Companion Diagnostics

  • There is broad agreement that there should be some regulation of companion diagnostics
    • Particularly important for cancer diagnosis where companion diagnostic will properly assign a patient to the right population associated with that particular cancer.
    • Companion diagnostics are critical for treatment with very expensive drugs like GLD Hep C treatment to which certain patients respond very well and where a cost can be avoided for those patients that do not.
    • A lot of room for compromise on this issue.
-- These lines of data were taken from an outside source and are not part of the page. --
(** * Geometry tutoring system: level progression, answer evaluation and
      question generation of [app.py]

    A shallow embedding of the request handlers of [src/app.py] and of the
    functions they call, with the properties of the specification proved
    (or refuted) over it.

    Modelling conventions.
    - In the handlers Python [float] values are exact rationals ([Q]);
      [math.pi] is the rational that the double [3.141592653589793]
      denotes, and non-finite floats (nan, inf) are not represented.
    - The evaluation of an answer (the error and its two comparisons) is
      also given on binary64 doubles, with the IEEE 754 operations of
      [PrimFloat]: that is where rounding and non-finite values decide the
      outcome.
    - Python [int] counters are [Z].
    - [session] is the server-side session dictionary; its keys are the
      fields of [Session], an absent key is [None].
    - [progress['shapes']] is a dictionary keyed by the shape name: a
      [gmap string ShapeProgress].  The three-key [levels] dictionary is
      indexed by the enumeration [Level].
    - Handlers run in a state-and-exception monad over [Session]: a raised
      exception keeps the mutations made before it, as the in-place updates
      of the Python dictionaries do.
    - [random.random()] is an oracle [Rng]; each call consumes one draw.
    - Display strings (problem text, formula, hint, steps, tutor messages)
      are not modelled; the tutor response is its category. *)

From Stdlib Require Import ZArith QArith Qround Qabs Bool Lia Floats.
From stdpp Require Import gmap strings list.

Local Open Scope Z_scope.

(** ** Levels and their configuration *)

Inductive Level := beginner | intermediate | expert.

#[global] Instance Level_eq_dec : EqDecision Level.
Proof. solve_decision. Defined.

Record LevelConfig := {
  questions_required : Z;
  pass_threshold : Q
}.

Definition LEVELS (level : Level) : LevelConfig :=
  match level with
  | beginner => {| questions_required := 5; pass_threshold := 6 # 10 |}
  | intermediate => {| questions_required := 5; pass_threshold := 7 # 10 |}
  | expert => {| questions_required := 5; pass_threshold := 8 # 10 |}
  end.

Definition LEVEL_ORDER : list Level := [beginner; intermediate; expert].

(** [LEVEL_ORDER.index(level)] *)
Fixpoint index_in (l : list Level) (x : Level) : option nat :=
  match l with
  | [] => None
  | y :: l' => if decide (y = x) then Some 0%nat else S <$> index_in l' x
  end.

Definition level_index (level : Level) : nat :=
  default 0%nat (index_in LEVEL_ORDER level).

(** ** The progress record *)

Record QuestionResult := {
  qr_correct : bool;
  qr_user_answer : Q;
  qr_correct_answer : Q
}.

Record LevelData := {
  unlocked : bool;
  attempts : Z;
  correct : Z;
  completed : bool;
  questions : list QuestionResult
}.

Record Levels := {
  lv_beginner : LevelData;
  lv_intermediate : LevelData;
  lv_expert : LevelData
}.

Definition get_level (ls : Levels) (level : Level) : LevelData :=
  match level with
  | beginner => lv_beginner ls
  | intermediate => lv_intermediate ls
  | expert => lv_expert ls
  end.

Definition set_level (ls : Levels) (level : Level) (d : LevelData) : Levels :=
  match level with
  | beginner => {| lv_beginner := d; lv_intermediate := lv_intermediate ls; lv_expert := lv_expert ls |}
  | intermediate => {| lv_beginner := lv_beginner ls; lv_intermediate := d; lv_expert := lv_expert ls |}
  | expert => {| lv_beginner := lv_beginner ls; lv_intermediate := lv_intermediate ls; lv_expert := d |}
  end.

Record ShapeProgress := {
  current_level : Level;
  levels : Levels;
  mastered : bool
}.

Record HistoryEntry := {
  h_shape : string;
  h_level : Level;
  h_correct : bool
}.

Record Progress := {
  total_attempts : Z;
  correct_answers : Z;
  wrong_answers : Z;
  shapes : gmap string ShapeProgress;
  history : list HistoryEntry
}.

Definition create_shape_progress : ShapeProgress :=
  {| current_level := beginner;
     levels :=
       {| lv_beginner := {| unlocked := true; attempts := 0; correct := 0; completed := false; questions := [] |};
          lv_intermediate := {| unlocked := false; attempts := 0; correct := 0; completed := false; questions := [] |};
          lv_expert := {| unlocked := false; attempts := 0; correct := 0; completed := false; questions := [] |} |};
     mastered := false |}.

Definition initial_progress : Progress :=
  {| total_attempts := 0;
     correct_answers := 0;
     wrong_answers := 0;
     shapes :=
       <["square" := create_shape_progress]>
       (<["rectangle" := create_shape_progress]>
       (<["triangle" := create_shape_progress]>
       (<["circle" := create_shape_progress]> ∅)));
     history := [] |}.

(** ** Random draws *)

Declare Scope monad_scope.
Delimit Scope monad_scope with monad.
Local Open Scope monad_scope.

(** The stream of values returned by successive calls of [random.random()]. *)
Definition Rng : Type := nat -> Q.

Definition R (A : Type) : Type := Rng -> A * Rng.

Definition rret {A} (a : A) : R A := fun g => (a, g).

Definition rbind {A B} (m : R A) (k : A -> R B) : R B :=
  fun g => let (a, g') := m g in k a g'.

Notation "x <~~ m ; k" := (rbind m (fun x => k))
  (at level 20, m at level 100, k at level 200, only parsing) : monad_scope.

Definition random : R Q := fun g => (g 0%nat, fun n => g (S n)).

(** [random.uniform(a, b)] is [a + (b - a) * random()] *)
Definition uniform (a b : Q) : R Q :=
  u <~~ random;
  rret (a + (b - a) * u)%Q.

(** [random.choice(seq)], modelled as the element at index
    [floor(random() * len(seq))] of one draw *)
Definition choice {A} (l : list A) : R (option A) :=
  u <~~ random;
  rret (l !! Z.to_nat (Qfloor (u * inject_Z (Z.of_nat (length l))))).

(** ** Numeric built-ins *)

(** Round to the nearest integer, ties to even. *)
Definition round_half_even (x : Q) : Z :=
  let f := Qfloor x in
  match (x - inject_Z f ?= 1 # 2)%Q with
  | Lt => f
  | Gt => f + 1
  | Eq => if Z.even f then f else f + 1
  end.

Definition pow10 (n : nat) : Q := inject_Z (10 ^ Z.of_nat n).

(** [round(x, ndigits)] *)
Definition py_round (x : Q) (ndigits : nat) : Q :=
  (inject_Z (round_half_even (x * pow10 ndigits)) / pow10 ndigits)%Q.

(** [int(x)]: truncation towards zero *)
Definition py_int (x : Q) : Q := inject_Z (Qnum x ÷ Zpos (Qden x)).

(** [math.pi], the double nearest to pi: 884279719003555 / 2^48 *)
Definition math_pi : Q := 884279719003555 # 281474976710656.

(** ** Question generation *)

Record Context := {
  setup : string;
  object : string;
  unit_name : string;
  question_text : string
}.

Definition contexts_square : list Context :=
  [ {| setup := "You are tiling a kitchen floor."; object := "floor"; unit_name := "meters";
       question_text := "How many square meters of tiles do you need?" |};
    {| setup := "A farmer is fencing a square garden."; object := "garden"; unit_name := "meters";
       question_text := "What is the area of the garden?" |};
    {| setup := "An artist is creating a square canvas."; object := "canvas"; unit_name := "cm";
       question_text := "What is the painting area?" |} ].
Maybe a good starting point for FDA oversight.

PAMA reimbursement

  • PAMA represents biggest change to reimbursement in labs since 1980s
    • Medicare becomes rate follower not rate leader.
    • More market dynamics will come into play
    • Payment rates that will be reported and thus used to calculate Medicare rates are in effect right now.
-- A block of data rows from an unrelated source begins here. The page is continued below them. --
(** X7: the parsers that test what they extracted (poetry.lock, go.sum,
    go.mod, Gemfile.lock, Cargo.lock, pom.xml) give every record a name and
    a version that are non-empty strings. *)
Theorem guarded_kinds_nonempty (W : World) (kind filePath : string) :
  kind ∈ guarded_kinds ->
  Forall (fun d => nonempty_string (name d) = true
                   /\ nonempty_string (version d) = true)
    (snd (dispatch JSON_parse W kind filePath)).
Proof. apply guarded_records_nonempty. Qed.


(** *** The deduplicator *)

Lemma unique_from_sublist (seen : gset string) (deps : list Dependency) :
  sublist (unique_from Number_toString seen deps) deps.
Proof.
  revert seen. induction deps as [|d deps IH]; intros seen; simpl;
    [constructor|].
  case_bool_decide; [apply sublist_cons|apply sublist_skip]; apply IH.
Qed.

Lemma unique_from_fresh (seen : gset string) (deps : list Dependency)
  (d : Dependency) :
  d ∈ unique_from Number_toString seen deps ->
  dedup_key Number_toString d ∉ seen.
Proof.
  revert seen. induction deps as [|x deps IH]; intros seen Hd; simpl in Hd.
  - by apply elem_of_nil in Hd.
  - case_bool_decide as Hx; [by apply IH|].
    apply elem_of_cons in Hd as [->|Hd]; [done|].
    apply IH in Hd. intros Hs. apply Hd, elem_of_union. by right.
Qed.

Lemma unique_from_NoDup (seen : gset string) (deps : list Dependency) :
  NoDup (List.map (dedup_key Number_toString)
           (unique_from Number_toString seen deps)).
Proof.
  revert seen. induction deps as [|x deps IH]; intros seen; simpl;
    [constructor|].
  case_bool_decide as Hx; [apply IH|]. simpl. constructor; [|apply IH].
  intros Hin. apply list_elem_of_In, in_map_iff in Hin as (d & Hk & Hd).
  apply list_elem_of_In, unique_from_fresh in Hd. apply Hd.
  rewrite Hk. apply elem_of_union. left. by apply elem_of_singleton.
Qed.

Lemma unique_from_first (seen : gset string) (pre post : list Dependency)
  (d : Dependency) :
  dedup_key Number_toString d ∉ seen ->
  Forall (fun d' => dedup_key Number_toString d'
                    <> dedup_key Number_toString d) pre ->
  d ∈ unique_from Number_toString seen (pre ++ d :: post).
Proof.
  intros Hs Hpre. revert seen Hs.
  induction Hpre as [|x pre Hx _ IH]; intros seen Hs; simpl.
  - rewrite bool_decide_eq_false_2 by done. apply list_elem_of_here.
  - case_bool_decide; [by apply IH|].
    apply list_elem_of_further, IH.
    rewrite elem_of_union, elem_of_singleton. intros [E|E]; [|done].
    by apply Hx.
Qed.

Lemma unique_from_fixed (seen : gset string) (deps : list Dependency) :
  NoDup (List.map (dedup_key Number_toString) deps) ->
  Forall (fun d => dedup_key Number_toString d ∉ seen) deps ->
  unique_from Number_toString seen deps = deps.
Proof.
  revert seen. induction deps as [|x deps IH]; intros seen Hnd Hs; [done|].
  simpl in *. apply NoDup_cons in Hnd as [Hx Hnd].
  apply Forall_cons in Hs as [Hxs Hs].
  rewrite bool_decide_eq_false_2 by done. f_equal. apply IH; [done|].
  apply Forall_forall. intros d Hd.
  rewrite elem_of_union, elem_of_singleton. intros [E|E].
  - apply Hx. rewrite <- E. apply list_elem_of_In, in_map, list_elem_of_In, Hd.
  - by apply (proj1 (Forall_forall _ _) Hs d Hd).
Qed.

(** X8: the deduplicator keeps records in their order (its result is a
    sublist of its input), no two records it keeps have the same key, and
    of the records with one key it keeps the first: a record that no
    earlier record shares its key with is kept. *)
Theorem unique_keeps_first (deps : list Dependency) :
  sublist (unique Number_toString deps) deps
  /\ NoDup (List.map (dedup_key Number_toString) (unique Number_toString deps))
  /\ forall pre d post,
       deps = pre ++ d :: post ->
       Forall (fun d' => dedup_key Number_toString d'
                         <> dedup_key Number_toString d) pre ->
       d ∈ unique Number_toString deps.
Proof.
  split; [apply unique_from_sublist|]. split; [apply unique_from_NoDup|].
  intros pre d post -> Hpre. apply unique_from_first; [|done].
  apply not_elem_of_empty.
Qed.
    • The form of communication between a lab and the payer is the CPT code. A comparision of CPT codes and the products on the market are not aligned.
    • A carrier panel, for example will test for a number of recessive genes for rare diseases but there is no CPT code for tests for several diseases but there is a code for each disease. This problem creates a disconnect with payers.
    • Health insurers tend to be more reactive than proactive.
    • AMA looking into developing new CPT codes for genetic tests and is now going through quarterly updates instead of annual to accomodate swift pace of change.
    • Large dominant players will have a lot of influence in pricing of CDLTs and could lead to consolidation
    • There is a dearth of information on ADLTs for determining payment regardless of whether or not it is a MAC trying to gap-fill or a commercial payer trying to determine price.
  • Genetic testing market is way out ahead of pricing and payment systems and medical guidance/clinical support systems.
    • We don't know yet if payers are overpaying or underpaying for genetic tests. Probably overpaying for CDLTs.
  • Congress may intervene on LDT oversight if the FDA moves on it before the end of the term. The conflict between CMS and the FDA is a unique and hard to assess dynamic in the negoatiations.